Items from a data source
###
Lemma pays_behind_iff s b inner payer :
  pays_behind s b inner payer
  <-> match extract_inner_proxy_payer s inner b with
      | Some p => Some p
      | None => extract_batch_proxy_payer s inner b
      end = Some payer.
Proof.
  unfold pays_behind. destruct (extract_inner_proxy_payer s inner b) as [p|] eqn:E.
  - pose proof E as (Hp & f & i & ->)%extract_inner_proxy_payer_Some. split.
    + by intros [_ [(f' & i' & [= -> -> ->])|(calls & ? & _)]].
    + intros [= <-]. split; [done|]. left. by exists f, i.
  - rewrite extract_batch_proxy_payer_Some. split.
    + intros [Hp [Hf|Hb]]; [|done].
      by rewrite (proj2 (extract_inner_proxy_payer_Some s inner b payer)) in E.
    + intros [Hp Hb]. eauto.
Qed.

(** Who pays for a proxy call, as its documentation says.  Somebody else than the signer
    pays exactly if the signer sends a [proxy] call for an account [outer] that opted in to
    pay for the signer; the account then charged is one standing behind the call of [outer]
    that opted in to pay for [outer], if there is one, and [outer] if there is none. *)
Theorem fee_payer_spec s call o payer :
  extract_real_fee_payer s call o = Some payer
  <-> exists signer outer force inner,
        caller o = Origin_Signed signer
        /\ call = RuntimeCall_Proxy (ProxyCall_proxy outer force inner)
        /\ (outer, signer) ∈ RealPaysFee s
        /\ (pays_behind s outer inner payer
            \/ payer = outer /\ forall real, ~ pays_behind s outer inner real).
Proof.
  unfold extract_real_fee_payer. destruct (caller o) as [|who| |]; simpl;
    try (split; [done|by intros (? & ? & ? & ? & ? & _)]).
  destruct (extract_proxy_parts call who) as [[[outer d] inner]|] eqn:E; simpl.
  2:{ split; [done|]. by intros (? & ? & ? & ? & [= <-] & -> & _). }
  apply extract_proxy_parts_Some in E as [-> [force ->]]. unfold is_real_pays_fee.
  case_bool_decide as Hr; simpl.
  2:{ split; [done|]. by intros (? & ? & ? & ? & [= <-] & [= <- <- <-] & ? & _). }
  transitivity (pays_behind s outer inner payer
                \/ payer = outer /\ forall real, ~ pays_behind s outer inner real).
  - setoid_rewrite pays_behind_iff.
    destruct (extract_inner_proxy_payer s inner outer) as [p|]; [naive_solver|].
    destruct (extract_batch_proxy_payer s inner outer) as [p|]; naive_solver.
  - split; [intros H; by exists who, outer, force, inner|].
    by intros (? & ? & ? & ? & [= <-] & [= <- <- <-] & _ & ?).
Qed.

Lemma kill_pure_Ok o pure spawner t i h e s s' :
  caller o = Origin_Signed pure -> kill_pure o spawner t i h e s = Ok (tt, s') ->
  Proxies s' = delete pure (Proxies s) /\ RealPaysFee s' = RealPaysFee s.
Proof.
  intros Ho H. unfold kill_pure, origin_signed, unreserve_do, wrapper_event in H.
  rewrite Ho in H. inv_run. repeat case_match. by simplify_eq.
Qed.

(** Killing a pure account removes its proxies but not its consent to pay for them. *)
Lemma killed_pure_still_pays o pure spawner t i h e s s' delegate force inner o' :
  caller o = Origin_Signed pure -> kill_pure o spawner t i h e s = Ok (tt, s') ->
  (pure, delegate) ∈ RealPaysFee s -> caller o' = Origin_Signed delegate ->
  (forall real, ~ pays_behind s' pure inner real) ->
  let call := RuntimeCall_Proxy (ProxyCall_proxy pure force inner) in
  extract_real_fee_payer s' call o' = Some pure
  /\ run_runtime_call call o' s' = Err (WrapperError_Proxy ProxyError_NotProxy).
Proof.
  intros Ho [Hps Hrf]%(kill_pure_Ok _ _ _ _ _ _ _ _ _ Ho) Hf Ho' Hp call. split.
  - unfold extract_real_fee_payer, call. rewrite Ho'. simpl. unfold is_real_pays_fee.
    rewrite Hrf, bool_decide_eq_true_2 by done. simpl.
    destruct (extract_inner_proxy_payer s' inner pure) as [p|] eqn:E1;
      [|destruct (extract_batch_proxy_payer s' inner pure) as [p|] eqn:E2; [|done]];
      destruct (Hp p); apply pays_behind_iff; by rewrite E1.
  - unfold call. cbn [run_runtime_call run_outermost]. unfold proxy, abind, check, origin_signed.
    rewrite Ho'. unfold find_proxy, proxies_of. simpl. by rewrite Hps, lookup_delete_eq.
Qed.

End Fees.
###
## AIM OF THE TASK
Using the entries above, give again exactly the lines from the line holding "intros Ho H." through the line holding "- unfold extract_real_fee_payer, call.". Include both end lines and nothing else.

## ANSWER BOX
  intros Ho H. unfold kill_pure, origin_signed, unreserve_do, wrapper_event in H.
  rewrite Ho in H. inv_run. repeat case_match. by simplify_eq.
Qed.

(** Killing a pure account removes its proxies but not its consent to pay for them. *)
Lemma killed_pure_still_pays o pure spawner t i h e s s' delegate force inner o' :
  caller o = Origin_Signed pure -> kill_pure o spawner t i h e s = Ok (tt, s') ->
  (pure, delegate) ∈ RealPaysFee s -> caller o' = Origin_Signed delegate ->
  (forall real, ~ pays_behind s' pure inner real) ->
  let call := RuntimeCall_Proxy (ProxyCall_proxy pure force inner) in
  extract_real_fee_payer s' call o' = Some pure
  /\ run_runtime_call call o' s' = Err (WrapperError_Proxy ProxyError_NotProxy).
Proof.
  intros Ho [Hps Hrf]%(kill_pure_Ok _ _ _ _ _ _ _ _ _ Ho) Hf Ho' Hp call. split.
  - unfold extract_real_fee_payer, call. rewrite Ho'. simpl. unfold is_real_pays_fee.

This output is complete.